== DATASET
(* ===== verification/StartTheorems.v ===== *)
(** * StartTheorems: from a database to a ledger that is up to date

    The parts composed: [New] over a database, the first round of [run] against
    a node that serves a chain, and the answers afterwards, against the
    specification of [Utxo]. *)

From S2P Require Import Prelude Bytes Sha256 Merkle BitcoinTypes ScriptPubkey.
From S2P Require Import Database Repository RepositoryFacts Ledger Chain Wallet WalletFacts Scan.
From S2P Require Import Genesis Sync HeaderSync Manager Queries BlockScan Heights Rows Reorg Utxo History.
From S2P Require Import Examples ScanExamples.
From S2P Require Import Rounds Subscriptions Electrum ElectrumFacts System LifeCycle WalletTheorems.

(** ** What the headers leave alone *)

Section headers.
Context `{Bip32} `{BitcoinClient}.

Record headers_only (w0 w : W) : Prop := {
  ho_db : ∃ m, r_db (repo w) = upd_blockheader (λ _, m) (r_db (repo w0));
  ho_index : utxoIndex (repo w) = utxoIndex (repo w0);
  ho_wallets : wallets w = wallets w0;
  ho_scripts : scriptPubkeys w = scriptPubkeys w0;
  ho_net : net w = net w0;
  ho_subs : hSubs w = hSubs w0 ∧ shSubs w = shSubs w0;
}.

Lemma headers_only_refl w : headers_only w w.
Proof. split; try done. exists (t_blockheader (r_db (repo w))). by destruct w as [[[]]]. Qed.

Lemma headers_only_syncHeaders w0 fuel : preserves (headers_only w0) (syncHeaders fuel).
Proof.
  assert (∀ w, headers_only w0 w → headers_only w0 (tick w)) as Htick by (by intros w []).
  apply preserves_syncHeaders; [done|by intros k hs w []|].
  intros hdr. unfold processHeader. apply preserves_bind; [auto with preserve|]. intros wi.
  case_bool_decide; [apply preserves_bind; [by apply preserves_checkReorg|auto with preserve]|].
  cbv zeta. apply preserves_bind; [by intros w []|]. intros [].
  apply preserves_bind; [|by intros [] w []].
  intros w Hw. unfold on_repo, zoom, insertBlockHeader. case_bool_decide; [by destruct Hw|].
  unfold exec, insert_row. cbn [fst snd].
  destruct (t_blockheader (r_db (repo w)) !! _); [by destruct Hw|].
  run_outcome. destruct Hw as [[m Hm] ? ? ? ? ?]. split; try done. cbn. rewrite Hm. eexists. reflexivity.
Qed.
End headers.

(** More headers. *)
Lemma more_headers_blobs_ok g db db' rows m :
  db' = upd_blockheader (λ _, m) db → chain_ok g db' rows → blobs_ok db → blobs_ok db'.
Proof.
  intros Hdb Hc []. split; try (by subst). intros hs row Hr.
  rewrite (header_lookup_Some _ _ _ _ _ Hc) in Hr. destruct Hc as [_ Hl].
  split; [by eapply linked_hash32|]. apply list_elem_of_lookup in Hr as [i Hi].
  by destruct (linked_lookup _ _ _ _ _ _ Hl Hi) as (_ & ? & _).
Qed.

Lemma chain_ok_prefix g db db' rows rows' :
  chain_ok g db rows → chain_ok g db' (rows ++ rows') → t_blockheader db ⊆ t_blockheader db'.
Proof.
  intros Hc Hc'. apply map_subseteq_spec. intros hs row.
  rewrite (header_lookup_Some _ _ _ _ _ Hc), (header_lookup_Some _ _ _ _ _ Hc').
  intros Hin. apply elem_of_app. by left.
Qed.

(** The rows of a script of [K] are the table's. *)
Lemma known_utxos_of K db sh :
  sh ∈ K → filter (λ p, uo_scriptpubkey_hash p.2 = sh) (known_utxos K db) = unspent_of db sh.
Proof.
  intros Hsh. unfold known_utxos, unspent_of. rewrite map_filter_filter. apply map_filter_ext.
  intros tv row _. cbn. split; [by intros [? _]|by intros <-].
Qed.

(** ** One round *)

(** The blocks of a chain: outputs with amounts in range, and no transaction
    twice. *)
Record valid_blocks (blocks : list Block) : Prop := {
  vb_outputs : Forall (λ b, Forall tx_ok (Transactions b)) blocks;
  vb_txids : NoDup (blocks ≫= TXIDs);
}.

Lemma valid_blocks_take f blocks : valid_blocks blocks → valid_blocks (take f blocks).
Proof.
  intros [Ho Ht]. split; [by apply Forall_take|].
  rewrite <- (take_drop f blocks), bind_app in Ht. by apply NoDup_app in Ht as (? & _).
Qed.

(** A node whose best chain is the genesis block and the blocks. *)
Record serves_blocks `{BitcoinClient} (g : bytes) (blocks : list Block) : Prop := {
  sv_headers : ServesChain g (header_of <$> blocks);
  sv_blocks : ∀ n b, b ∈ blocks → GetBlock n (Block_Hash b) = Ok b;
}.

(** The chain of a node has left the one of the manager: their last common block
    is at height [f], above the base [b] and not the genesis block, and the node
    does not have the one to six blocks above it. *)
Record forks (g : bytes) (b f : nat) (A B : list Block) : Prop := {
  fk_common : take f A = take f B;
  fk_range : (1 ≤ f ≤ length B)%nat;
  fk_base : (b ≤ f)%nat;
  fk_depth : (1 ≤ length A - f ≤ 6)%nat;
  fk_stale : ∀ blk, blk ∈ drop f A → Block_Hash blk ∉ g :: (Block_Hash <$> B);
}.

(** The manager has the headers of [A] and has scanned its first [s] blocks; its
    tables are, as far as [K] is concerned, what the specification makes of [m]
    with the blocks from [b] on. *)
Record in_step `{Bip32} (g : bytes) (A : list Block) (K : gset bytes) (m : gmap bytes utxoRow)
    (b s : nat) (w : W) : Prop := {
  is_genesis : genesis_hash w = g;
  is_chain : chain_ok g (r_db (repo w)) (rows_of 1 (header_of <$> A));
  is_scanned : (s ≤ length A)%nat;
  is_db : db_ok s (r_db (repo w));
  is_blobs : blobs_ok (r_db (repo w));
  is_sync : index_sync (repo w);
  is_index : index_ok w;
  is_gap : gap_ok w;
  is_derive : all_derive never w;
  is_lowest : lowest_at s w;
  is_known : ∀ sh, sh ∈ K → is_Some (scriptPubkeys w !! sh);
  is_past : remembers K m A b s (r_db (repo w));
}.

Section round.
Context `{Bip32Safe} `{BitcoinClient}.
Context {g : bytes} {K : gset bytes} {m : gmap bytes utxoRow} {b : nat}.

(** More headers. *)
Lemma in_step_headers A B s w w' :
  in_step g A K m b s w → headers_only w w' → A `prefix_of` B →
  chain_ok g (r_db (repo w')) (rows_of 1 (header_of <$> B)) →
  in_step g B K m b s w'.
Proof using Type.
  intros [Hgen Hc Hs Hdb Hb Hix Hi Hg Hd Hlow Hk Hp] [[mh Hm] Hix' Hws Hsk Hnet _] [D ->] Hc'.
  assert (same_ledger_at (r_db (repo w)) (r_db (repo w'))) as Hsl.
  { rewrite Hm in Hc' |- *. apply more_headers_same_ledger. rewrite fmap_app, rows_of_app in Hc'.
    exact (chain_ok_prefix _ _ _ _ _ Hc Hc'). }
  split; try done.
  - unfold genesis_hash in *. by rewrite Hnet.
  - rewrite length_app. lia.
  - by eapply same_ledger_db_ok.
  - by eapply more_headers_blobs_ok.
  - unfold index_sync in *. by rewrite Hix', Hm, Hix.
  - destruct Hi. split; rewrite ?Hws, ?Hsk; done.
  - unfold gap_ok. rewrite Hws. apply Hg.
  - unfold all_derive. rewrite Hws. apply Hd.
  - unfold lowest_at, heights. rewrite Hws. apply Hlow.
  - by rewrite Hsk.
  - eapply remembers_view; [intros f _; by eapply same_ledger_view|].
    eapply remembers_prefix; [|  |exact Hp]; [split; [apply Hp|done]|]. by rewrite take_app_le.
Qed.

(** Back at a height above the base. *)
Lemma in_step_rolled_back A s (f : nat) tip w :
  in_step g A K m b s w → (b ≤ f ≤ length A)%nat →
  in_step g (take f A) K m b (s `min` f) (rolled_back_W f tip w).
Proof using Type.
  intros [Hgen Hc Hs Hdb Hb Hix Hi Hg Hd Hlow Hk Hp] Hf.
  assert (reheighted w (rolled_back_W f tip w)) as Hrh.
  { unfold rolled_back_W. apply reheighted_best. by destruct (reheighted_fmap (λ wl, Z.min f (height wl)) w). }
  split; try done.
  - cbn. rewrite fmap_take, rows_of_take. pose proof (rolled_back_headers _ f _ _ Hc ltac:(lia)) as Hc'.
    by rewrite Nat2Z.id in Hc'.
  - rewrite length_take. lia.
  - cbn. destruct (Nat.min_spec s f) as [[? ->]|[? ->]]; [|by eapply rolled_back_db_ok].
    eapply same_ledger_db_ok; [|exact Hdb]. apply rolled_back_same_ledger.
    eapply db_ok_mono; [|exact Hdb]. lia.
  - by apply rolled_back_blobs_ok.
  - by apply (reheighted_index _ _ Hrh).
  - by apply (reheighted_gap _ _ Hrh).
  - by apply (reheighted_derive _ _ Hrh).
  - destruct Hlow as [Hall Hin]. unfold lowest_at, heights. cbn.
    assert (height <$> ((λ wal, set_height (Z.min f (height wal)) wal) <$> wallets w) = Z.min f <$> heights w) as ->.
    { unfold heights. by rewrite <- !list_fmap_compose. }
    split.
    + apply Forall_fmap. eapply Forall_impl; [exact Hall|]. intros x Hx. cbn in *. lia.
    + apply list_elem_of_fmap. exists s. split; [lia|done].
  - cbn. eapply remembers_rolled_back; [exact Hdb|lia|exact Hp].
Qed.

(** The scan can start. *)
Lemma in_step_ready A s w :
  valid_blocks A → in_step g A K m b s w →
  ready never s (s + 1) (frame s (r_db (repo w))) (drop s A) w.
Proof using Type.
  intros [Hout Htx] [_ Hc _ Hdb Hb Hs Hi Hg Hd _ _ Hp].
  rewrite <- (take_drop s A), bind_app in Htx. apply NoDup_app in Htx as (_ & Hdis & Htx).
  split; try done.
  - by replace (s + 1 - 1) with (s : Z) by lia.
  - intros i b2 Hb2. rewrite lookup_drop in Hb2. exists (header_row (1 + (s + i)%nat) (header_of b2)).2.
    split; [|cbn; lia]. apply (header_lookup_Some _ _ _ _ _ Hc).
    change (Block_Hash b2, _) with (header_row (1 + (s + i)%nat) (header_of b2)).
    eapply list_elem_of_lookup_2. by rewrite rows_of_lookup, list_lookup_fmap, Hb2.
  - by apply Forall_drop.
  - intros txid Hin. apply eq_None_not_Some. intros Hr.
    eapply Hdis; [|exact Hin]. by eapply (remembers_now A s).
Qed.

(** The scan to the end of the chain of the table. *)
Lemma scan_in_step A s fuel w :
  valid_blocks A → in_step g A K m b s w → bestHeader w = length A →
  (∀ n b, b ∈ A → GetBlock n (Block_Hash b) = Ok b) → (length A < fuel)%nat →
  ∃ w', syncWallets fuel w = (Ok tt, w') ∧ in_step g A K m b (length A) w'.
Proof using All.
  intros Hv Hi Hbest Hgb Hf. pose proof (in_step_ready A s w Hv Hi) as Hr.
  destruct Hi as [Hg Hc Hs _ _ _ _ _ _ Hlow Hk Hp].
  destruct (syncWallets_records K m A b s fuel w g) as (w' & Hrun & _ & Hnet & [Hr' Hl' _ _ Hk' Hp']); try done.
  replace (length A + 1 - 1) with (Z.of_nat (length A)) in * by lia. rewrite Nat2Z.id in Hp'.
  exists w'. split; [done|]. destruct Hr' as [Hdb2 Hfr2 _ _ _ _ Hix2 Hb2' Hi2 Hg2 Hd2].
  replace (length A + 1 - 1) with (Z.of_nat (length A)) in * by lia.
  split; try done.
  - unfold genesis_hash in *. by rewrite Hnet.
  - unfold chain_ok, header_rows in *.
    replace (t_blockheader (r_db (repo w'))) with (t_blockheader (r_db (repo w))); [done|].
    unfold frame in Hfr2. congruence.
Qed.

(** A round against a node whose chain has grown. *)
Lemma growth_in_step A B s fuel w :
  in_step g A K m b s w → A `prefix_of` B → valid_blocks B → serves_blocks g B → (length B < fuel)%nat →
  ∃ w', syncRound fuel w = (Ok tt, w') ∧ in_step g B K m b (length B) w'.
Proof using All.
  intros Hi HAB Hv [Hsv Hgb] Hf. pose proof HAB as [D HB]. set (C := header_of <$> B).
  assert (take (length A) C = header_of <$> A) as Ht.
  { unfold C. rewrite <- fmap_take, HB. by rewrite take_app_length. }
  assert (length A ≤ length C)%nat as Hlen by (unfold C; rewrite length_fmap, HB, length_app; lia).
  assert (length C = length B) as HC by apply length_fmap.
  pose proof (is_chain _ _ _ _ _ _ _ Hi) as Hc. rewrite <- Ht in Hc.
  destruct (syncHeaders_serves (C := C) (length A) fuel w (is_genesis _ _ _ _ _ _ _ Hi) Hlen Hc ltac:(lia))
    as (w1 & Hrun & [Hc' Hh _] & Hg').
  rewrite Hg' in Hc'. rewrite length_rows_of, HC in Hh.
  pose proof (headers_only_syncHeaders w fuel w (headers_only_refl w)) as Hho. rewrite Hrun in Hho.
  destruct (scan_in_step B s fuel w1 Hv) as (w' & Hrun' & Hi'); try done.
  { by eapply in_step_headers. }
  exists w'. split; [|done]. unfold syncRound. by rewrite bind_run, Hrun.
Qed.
====
- **WHAT YOU NEED TO DO**:
Retype exactly the lines of the data above that fall between the line with "eapply remembers_prefix; [|" and the line with "- by apply (reheighted_index _ _ Hrh).", inclusive, and add nothing.

- **SOLUTION**:
    eapply remembers_prefix; [|  |exact Hp]; [split; [apply Hp|done]|]. by rewrite take_app_le.
Qed.

(** Back at a height above the base. *)
Lemma in_step_rolled_back A s (f : nat) tip w :
  in_step g A K m b s w → (b ≤ f ≤ length A)%nat →
  in_step g (take f A) K m b (s `min` f) (rolled_back_W f tip w).
Proof using Type.
  intros [Hgen Hc Hs Hdb Hb Hix Hi Hg Hd Hlow Hk Hp] Hf.
  assert (reheighted w (rolled_back_W f tip w)) as Hrh.
  { unfold rolled_back_W. apply reheighted_best. by destruct (reheighted_fmap (λ wl, Z.min f (height wl)) w). }
  split; try done.
  - cbn. rewrite fmap_take, rows_of_take. pose proof (rolled_back_headers _ f _ _ Hc ltac:(lia)) as Hc'.
    by rewrite Nat2Z.id in Hc'.
  - rewrite length_take. lia.
  - cbn. destruct (Nat.min_spec s f) as [[? ->]|[? ->]]; [|by eapply rolled_back_db_ok].
    eapply same_ledger_db_ok; [|exact Hdb]. apply rolled_back_same_ledger.
    eapply db_ok_mono; [|exact Hdb]. lia.
  - by apply rolled_back_blobs_ok.
  - by apply (reheighted_index _ _ Hrh).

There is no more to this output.